Bjørn Augestad said:
Below is a program which converts a double to an integer in two
different ways, giving me two different values for the int. The basic
expression is 1.0 / (1.0 * 365.0) which should be 365, but one variable
becomes 364 and the other one becomes 365.
Does anyone have any insight to what the problem is?
Thanks in advance.
Bjørn
$ cat d.c
#include <stdio.h>
int main(void)
{
double dd, d = 1.0 / 365.0;
int n, nn;
n = 1.0 / d;
dd = 1.0 / d;
nn = dd;
printf("n==%d nn==%d dd==%f\n", n, nn, dd);
return 0;
}
$ gcc -Wall -O0 -ansi -pedantic -W -Werror -o d d.c
$ ./d
n==364 nn==365 dd==365.000000
$ gcc -v
Reading specs from /usr/lib/gcc/i386-redhat-linux/3.4.2/specs
Configured with: ../configure --prefix=/usr --mandir=/usr/share/man
--infodir=/usr/share/info --enable-shared --enable-threads=posix
--disable-checking --with-system-zlib --enable-__cxa_atexit
--disable-libunwind-exceptions --enable-java-awt=gtk
--host=i386-redhat-linux
Thread model: posix
gcc version 3.4.2 20041017 (Red Hat 3.4.2-6.fc3)
$
Having looked at what goes on with this sort of thing a lot during a
thread of several months ago, I feel obliged to post a response and
try to clear things up a bit.
A couple of postings have tried to sweep the problems under the rug
saying things like the problem is inherent in the nature of floating
point, or floating point isn't precise, or words to that effect. I
think that's both wrong and misleading. First, floating point is
*precise*; what it is not is *exact*. Floating point does behave
according to precise rules, which are implemention specific to some
extent, but they are precise nonetheless. The rules often don't give
the results we expect, because in mathematics we expect the results to
be exact, which floating point calculations are not. In spite of
that, floating point calculations do behave precisely, and if we
learn how they behave we can use them with confidence.
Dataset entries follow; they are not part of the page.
(* ===== verification/Text.v ===== *)
(** * Text that is shown

    Models [include/LibreSCRS/Agent/util/DisplayText.h]: which bytes may be shown as a
    label, and where a label that is too long is cut; and [padField] of
    [src/pkcs11/Module.cpp], which fills a fixed field with it. Cutting a label that may
    be shown leaves one that may be shown, and drops no more than it has to. *)
From Stdlib Require Import Ascii.
From S2P Require Import Prelude.
Local Open Scope Z_scope.

Module Text.

(** The bytes of a [std::string]. *)
Definition bytesOf (s : string) : list Z := map (λ c, Z.of_N (N_of_ascii c)) (String.list_ascii_of_string s).

Definition isContinuation (b : Z) : bool := Z.land b 0xC0 =? 0x80.

(** The checks of one sequence of [cont] further bytes: continuation bytes, and a code
    point in the range that needs that many. *)
Definition sequenceOk (lead : Z) (more : list Z) : bool :=
  let cp := foldl (λ cp b, Z.lor (u32 (Z.shiftl cp 6)) (Z.land b 0x3F)) lead more in
  let kMinCp := match length more with 1%nat => 0x80 | 2%nat => 0x800 | _ => 0x10000 end in
  forallb isContinuation more && negb ((cp <? kMinCp) || (0x10FFFF <? cp) || ((0xD800 <=? cp) && (cp <=? 0xDFFF))).

Fixpoint isDisplayableUtf8 (bytes : list Z) : bool :=
  match bytes with
  | [] => true
  | c :: rest =>
      if (c <? 0x20) || (c =? 0x7F) then false
      else if c <? 0x80 then isDisplayableUtf8 rest
      else if Z.land c 0xE0 =? 0xC0 then
        match rest with
        | b1 :: rest => sequenceOk (Z.land c 0x1F) [b1] && isDisplayableUtf8 rest
        | _ => false
        end
      else if Z.land c 0xF0 =? 0xE0 then
        match rest with
        | b1 :: b2 :: rest => sequenceOk (Z.land c 0x0F) [b1; b2] && isDisplayableUtf8 rest
        | _ => false
        end
      else if Z.land c 0xF8 =? 0xF0 then
        match rest with
        | b1 :: b2 :: b3 :: rest => sequenceOk (Z.land c 0x07) [b1; b2; b3] && isDisplayableUtf8 rest
        | _ => false
        end
      else false
  end.

(** The loop that backs off to a lead byte. *)
Fixpoint backOff (text : list Z) (cut : nat) : nat :=
  match cut with
  | O => O
  | S c => if isContinuation (default 0 (text !! cut)) then backOff text c else cut
  end.

Definition utf8PrefixLength (text : list Z) (maxBytes : nat) : nat :=
  if (length text <=? maxBytes)%nat then length text else backOff text maxBytes.

Definition padField (len : nat) (src : list Z) : list Z :=
  let n := utf8PrefixLength src len in take n src ++ replicate (len - n) 0x20.

(** ** A label that is cut *)

(** One character off the front of displayable text. *)
Lemma displayable_split text :
  isDisplayableUtf8 text = true → text ≠ [] →
  ∃ lead more rest, text = lead :: more ++ rest ∧ (length more ≤ 3)%nat ∧ forallb isContinuation more = true ∧
    isDisplayableUtf8 rest = true ∧ ∀ rest', isDisplayableUtf8 rest' = true → isDisplayableUtf8 (lead :: more ++ rest') = true.
Proof.
  destruct text as [|c rest]; [done|]. intros H _. cbn in H.
  assert (Hseq : ∀ lead more, sequenceOk lead more = true → forallb isContinuation more = true).
  { intros lead more. unfold sequenceOk. by intros [? _]%andb_true_iff. }
  destruct ((c <? 0x20) || (c =? 0x7F)) eqn:E0; [done|]. destruct (c <? 0x80) eqn:E1.
  { exists c, [], rest. split_and!; try done; [cbn; lia|]. intros rest' Hr. cbn. by rewrite E0, E1. }
  destruct (Z.land c 0xE0 =? 0xC0) eqn:E2.
  { destruct rest as [|b1 rest]; [done|]. apply andb_true_iff in H as [Hs Hr]. exists c, [b1], rest.
    split_and!; try done; [cbn; lia|by eapply Hseq|]. intros rest' Hr'. cbn -[sequenceOk]. by rewrite E0, E1, E2, Hs. }
  destruct (Z.land c 0xF0 =? 0xE0) eqn:E3.
  { destruct rest as [|b1 [|b2 rest]]; try done. apply andb_true_iff in H as [Hs Hr]. exists c, [b1; b2], rest.
    split_and!; try done; [cbn; lia|by eapply Hseq|]. intros rest' Hr'. cbn -[sequenceOk]. by rewrite E0, E1, E2, E3, Hs. }
  destruct (Z.land c 0xF8 =? 0xF0) eqn:E4; [|done].
  destruct rest as [|b1 [|b2 [|b3 rest]]]; try done. apply andb_true_iff in H as [Hs Hr]. exists c, [b1; b2; b3], rest.
  split_and!; try done; [by eapply Hseq|]. intros rest' Hr'. cbn -[sequenceOk]. by rewrite E0, E1, E2, E3, E4, Hs.
Qed.

Lemma displayable_lead text : isDisplayableUtf8 text = true → text ≠ [] → ∃ b, head text = Some b ∧ isContinuation b = false.
Proof.
  destruct text as [|c rest]; [done|]. intros H _. exists c. split; [done|]. unfold isContinuation.
  destruct (Z.land c 0xC0 =? 0x80) eqn:E; [|done]. exfalso. apply Z.eqb_eq in E.
  assert (Hbits : Z.testbit c 7 = true ∧ Z.testbit c 6 = false).
  { split; [pose proof (f_equal (λ z, Z.testbit z 7) E) as Hb|pose proof (f_equal (λ z, Z.testbit z 6) E) as Hb];
      cbn beta in Hb; rewrite Z.land_spec in Hb; change (Z.testbit 0xC0 7) with true in Hb;
      change (Z.testbit 0xC0 6) with true in Hb; by rewrite andb_true_r in Hb. }
  destruct Hbits as [H7 H6].
  assert (Hno : ∀ mask value, Z.testbit mask 6 = true → Z.testbit value 6 = true → (Z.land c mask =? value) = false).
  { intros mask value Hm Hv. apply Z.eqb_neq. intros Hl. pose proof (f_equal (λ z, Z.testbit z 6) Hl) as Hb. cbn beta in Hb.
    by rewrite Z.land_spec, H6, Hv in Hb. }
  cbn in H. destruct ((c <? 0x20) || (c =? 0x7F)) eqn:E0; [done|]. bool_hyps.
  destruct (c <? 0x80) eqn:E1; bool_hyps; [|by rewrite !Hno in H].
  rewrite Z.bits_above_log2 in H7; [done|lia|]. apply Z.log2_lt_pow2; lia.
Qed.

Lemma displayable_app text text' :
  isDisplayableUtf8 text = true → isDisplayableUtf8 text' = true → isDisplayableUtf8 (text ++ text') = true.
Proof.
  induction text as [text IH] using (induction_ltof1 _ length). intros Hd Hd'.
  destruct (decide (text = [])) as [->|Hne]; [done|].
  destruct (displayable_split text Hd Hne) as (lead & more & rest & -> & _ & _ & Hr & Hadd).
  rewrite <- app_comm_cons, <- app_assoc. apply Hadd, IH; [|done|done]. unfold ltof. cbn. rewrite length_app. lia.
Qed.

Definition boundary (text : list Z) (n : nat) : Prop :=
  (n ≤ length text)%nat ∧ ∀ b, text !! n = Some b → isContinuation b = false.

Lemma displayable_take n text : isDisplayableUtf8 text = true → boundary text n → isDisplayableUtf8 (take n text) = true.
Proof.
  revert n. induction text as [text IH] using (induction_ltof1 _ length). intros n Hd [Hn Hb].
  destruct n as [|n]; [done|]. destruct (decide (text = [])) as [->|Hne]; [cbn in Hn; lia|].
  destruct (displayable_split text Hd Hne) as (lead & more & rest & -> & Hlen & Hmore & Hr & Hadd).
  cbn [take]. destruct (decide (n < length more)%nat) as [Hlt|Hge].
  - exfalso. destruct (lookup_lt_is_Some_2 more n Hlt) as [b Hl]. specialize (Hb b).
    change ((more ++ rest) !! n = Some b → isContinuation b = false) in Hb.
    rewrite lookup_app_l, Hl in Hb by done. rewrite forallb_forall in Hmore.
    rewrite (Hmore b) in Hb; [by specialize (Hb eq_refl)|]. apply list_elem_of_In. by eapply list_elem_of_lookup_2.
  - rewrite take_app_ge by lia. apply Hadd. apply IH; [|done|].
    + unfold ltof. cbn. rewrite length_app. lia.
    + split; [cbn in Hn; rewrite length_app in Hn; lia|]. intros b Hl. apply Hb.
      change ((more ++ rest) !! n = Some b). by rewrite lookup_app_r by lia.
Qed.

Lemma backOff_le text n : (backOff text n ≤ n)%nat.
Proof. induction n as [|n IH]; cbn [backOff]; [done|]. case_match; lia. Qed.

(** The cut is the last place that is not inside a character. *)
Lemma backOff_boundary text n : (n < length text)%nat → boundary text (backOff text n) ∨ backOff text n = 0%nat.
Proof.
  induction n as [|n IH]; intros Hn; cbn [backOff]; [by right|].
  destruct (isContinuation (default 0 (text !! S n))) eqn:E; [apply IH; lia|]. left. split; [lia|].
  intros b Hb. by rewrite Hb in E.
Qed.

Lemma backOff_last text n m b :
  (m ≤ n)%nat → text !! m = Some b → isContinuation b = false → (m ≤ backOff text n)%nat.
Proof.
  induction n as [|n IH]; intros Hm Hb Hc; cbn [backOff]; [lia|].
  destruct (decide (m = S n)) as [->|].
  - rewrite Hb. change (default 0 (Some b)) with b. by rewrite Hc.
  - case_match; [apply IH; done || lia|lia].
Qed.

Lemma boundary_near text n :
  isDisplayableUtf8 text = true → (n < length text)%nat →
  ∃ m, (m ≤ n ≤ m + 3)%nat ∧ (m = 0%nat ∨ ∃ b, text !! m = Some b ∧ isContinuation b = false).
Proof.
  revert n. induction text as [text IH] using (induction_ltof1 _ length). intros n Hd Hn.
  destruct (decide (text = [])) as [->|Hne]; [cbn in Hn; lia|].
  destruct (displayable_split text Hd Hne) as (lead & more & rest & -> & Hlen & Hmore & Hr & Hadd).
  destruct (decide (n ≤ length more)%nat) as [Hle|Hgt]; [exists 0%nat; split; [lia|by left]|].
  cbn in Hn. rewrite length_app in Hn.
  destruct (IH rest) with (n := (n - S (length more))%nat) as (m & Hm & Hb); [unfold ltof; cbn; rewrite length_app; lia|done|lia|].
  assert (Hl : ∀ k, (lead :: more ++ rest) !! (S (length more) + k)%nat = rest !! k).
  { intros k. change ((more ++ rest) !! (length more + k)%nat = rest !! k). by rewrite lookup_app_r, Nat.add_sub' by lia. }
  destruct Hb as [->|(b & Hb & Hc)].
  - destruct rest as [|b rest]; [cbn in Hn; lia|]. exists (S (length more)). split; [lia|]. right. exists b.
    rewrite <- (Nat.add_0_r (S (length more))), Hl. split; [done|].
    destruct (displayable_lead (b :: rest) Hr) as (b' & Hb' & Hc); [done|]. by simplify_eq/=.
  - exists (S (length more) + m)%nat. split; [lia|]. right. exists b. by rewrite Hl.
Qed.

(** A label cut to fit a field of the standard's structures is one that may be shown
    if the whole was: no character is split and none is made up, at most three bytes of
    room are left unused, and the field has exactly its length. *)
Theorem cut_label (text : list Z) (len : nat) (Hd : isDisplayableUtf8 text = true) :
  let n := utf8PrefixLength text len in
  isDisplayableUtf8 (take n text) = true ∧ (n ≤ len)%nat ∧ (n = length text ∨ len ≤ n + 3)%nat ∧
  padField len text = take n text ++ replicate (len - n) 0x20 ∧ length (padField len text) = len ∧
  isDisplayableUtf8 (padField len text) = true.
Proof.
  intros n.
  assert (Hfit : isDisplayableUtf8 (take n text) = true ∧ (n ≤ len)%nat ∧ (n ≤ length text)%nat ∧ (n = length text ∨ len ≤ n + 3)%nat).
  { unfold n, utf8PrefixLength. destruct (length text <=? len)%nat eqn:E.
    - apply Nat.leb_le in E. rewrite firstn_all. auto.
    - apply Nat.leb_gt in E. pose proof (backOff_le text len). split_and!; [|done|lia|].
      + destruct (backOff_boundary text len E) as [Hb| ->]; [by apply displayable_take|done].
      + right. destruct (boundary_near text len Hd E) as (m & Hm & [->|(b & Hb & Hc)]); [lia|].
        pose proof (backOff_last text len m b ltac:(lia) Hb Hc). lia. }
  destruct Hfit as (H1 & H2 & H3 & H4). split_and!; try done.
  - unfold padField. fold n. rewrite length_app, length_take, length_replicate. lia.
  - unfold padField. fold n. apply displayable_app; [done|]. induction (len - n)%nat; [done|by cbn].
Qed.

Example cut_label_witness :
  (** "Đorđe", cut after three bytes of seven *)
  let text := [0xC4; 0x90; 0x6F; 0x72; 0xC4; 0x91; 0x65] in
  padField 5 text = [0xC4; 0x90; 0x6F; 0x72; 0x20] ∧ isDisplayableUtf8 (padField 5 text) = true.
Proof. intros text. split; [reflexivity|]. by apply (cut_label text 5). Defined.

End Text.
Furthermore, the question raised is not about the precision of the
answer but about whether floating point calculation is deterministic.
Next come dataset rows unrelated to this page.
Lemma readDerLength_append tag n rest :
  0 ≤ n < 65536 → n ≤ zlen rest →
  readDerLength (tag :: appendDerLength [] n ++ rest) 1 = Some (mkLength n (length (appendDerLength [] n))).
Proof.
  intros Hn Hr. unfold appendDerLength. destruct (n <? 0x80) eqn:E1; bool_hyps; [|destruct (n <=? 0xFF) eqn:E2; bool_hyps].
  - cbn [app readDerLength lookup list_lookup length]. unfold u8. rewrite wrap_small by lia. rewrite land_short by lia.
    cbn. unfold contained. cbn [length]. replace (_ <? n) with false; [done|]. symmetry. apply Z.ltb_ge. lia.
  - cbn [app]. unfold readDerLength, u8. rewrite wrap_small by lia. cbn [lookup list_lookup length]. 
    change (Z.land 0x81 0x80 =? 0) with false. change (Z.to_nat (Z.land 0x81 0x7F)) with 1%nat. cbn [negb].
    replace (_ || _ || _) with false; cycle 1.
    { symmetry. cbn. first [reflexivity | apply Nat.ltb_ge; lia]. }
    cbn [drop take foldl]. replace (accumulate 0 n) with n; cycle 1.
    { unfold accumulate. by rewrite Z.shiftl_0_l. }
    unfold contained. cbn [length]. replace (_ <? n) with false; [done|]. symmetry. apply Z.ltb_ge. lia.
  - cbn [app]. unfold readDerLength, u8. rewrite Z.shiftr_div_pow2 by lia. change 0xFF with (Z.ones 8).
    rewrite Z.land_ones, !wrap_small by (try apply Z.mod_pos_bound; lia || (split; [apply Z.div_pos; lia|apply Z.div_lt_upper_bound; lia])).
    cbn [lookup list_lookup length].
    change (Z.land 0x82 0x80 =? 0) with false. change (Z.to_nat (Z.land 0x82 0x7F)) with 2%nat. cbn [negb].
    replace (_ || _ || _) with false; cycle 1.
    { symmetry. cbn. first [reflexivity | apply Nat.ltb_ge; lia]. }
    cbn [drop take foldl]. rewrite accumulate_two; cycle 1.
    { split; [apply Z.div_pos; lia|apply Z.div_lt_upper_bound; lia]. }
    { apply Z.mod_pos_bound. lia. }
    replace (n / 2 ^ 8 * 256 + n `mod` 2 ^ 8) with n; cycle 1.
    { pose proof (Z.div_mod n (2 ^ 8) ltac:(lia)). lia. }
    unfold contained. cbn [length]. replace (_ <? n) with false; [done|]. symmetry. apply Z.ltb_ge. lia.
Qed.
If you do the same calculation twice, do you get the same result? And
that question wasn't really addressed in other responses.
At least one posting attributed the problem to the x86 platform and
problems with gcc, with correcting/contradicting posts following. The
contradiction is both right and wrong. The behavior of the program
listed above is conformant with the C standard. But, this kind of
behavior does tend to show up erroneously on the x86 platform, and gcc
is known to have bugs around behavior of floating point (eg, 'double')
operands w.r.t. conforming to the C standard, especially in the
presence of optimization. It's probably worth bearing that in mind
when testing for how a program "should" behave. (See also the
workaround below.)
The key here, as was pointed out, is that the calculation '1.0 / d'
in the assignments
n = 1.0 / d;
dd = 1.0 / d;
is done (on the x86) in extended precision. In the second assignment,
the extended precision value is converted to 'double' before doing the
assignment; but in the first assignment, the extended precision value
is *not* converted to 'double' before being converted to 'int'. Thus,
in the (as was also posted) corrected code
n = (double) (1.0 / d);
dd = 1.0 / d;
we could reasonably expect that an assertion
assert( (int) dd == n );
to succeed. (Note: "reasonably expect" but not "certainly expect";
more below.)
It is the conversion to 'double' before the conversion to 'int' that
makes the two assigned expressions alike. The C standard requires
this; see 6.3.1.4, 6.3.1.5, and 6.3.1.8. In particular, either
casting with '(double)' or assigning to a 'double' variable is
required to convert an extended precision value to a value with
exactly 'double' precision. That's why the corrected code behaves
more as we expect.
That an assignment to a double variable sometimes requires a
conversion can lead to some unexpected results. For example, consider
#define A_EXPRESSION (*some side effect free expression*)
#define B_EXPRESSION (*some side effect free expression*)
double a = A_EXPRESSION;
double b = B_EXPRESSION;
double c = a + b;
double d = (A_EXPRESSION) + (B_EXPRESSION);
Normally we might expect that 'c' and 'd' can be used interchangeably
(when doing common subexpression elimination inside the compiler, for
example), but the conversion rules for C make this not so, or at least
not always so. Using temporaries in calculations using 'float' or
'double' changes the semantics in a way that doesn't happen with 'int'
values.
To return to the original question, how is it that the value of 'n'
differs from '(int) dd'? The behavior of the conversion to 'int' is
required by the standard to truncate. If the conversion from extended
precision to 'double' also truncated, there would be no discrepancy in
the program above. But the conversion (in this implementation) from
extended precision to 'double' doesn't truncate, it rounds. This
behavior conforms to the C standard, which requires that the result be
exact when possible, or either of the two nearest values otherwise
(assuming that there are such values represented in 'double'). Which
of the nearest values is chosen in the latter case is "implementation
defined".
So, as far as I can tell, an implementation could convert from
extended precision to 'double' by doing "statistical rounding" -- that
is, a mode in which rounding is done non-deterministically -- and
still be conformant. I don't know of any hardware that actually does
this, but as far as I can tell non-deterministic rounding is allowed.
Bottom line is, putting in the '(double)' cast will very likely make
the code deterministically yield 'n == (int) dd', but the standard
doesn't guarantee that it will. It may be possible to guarantee
deterministic behavior by setting the "rounding direction mode", or by
setting the "dynamic rounding precision mode", if supported; please
see Annex F.
======================================================================
Incidental note on getting around problems with gcc. Because gcc on
the x86 platform sometimes fails to convert extended precision values
to 'double' precision when the standard semantics require it, it's
nice to have a way to force a '(double)' conversion to take place.
The inline function
inline double
guarantee_double( double x ){
return * (volatile double *) &x;
}
is a pretty solid way of doing that.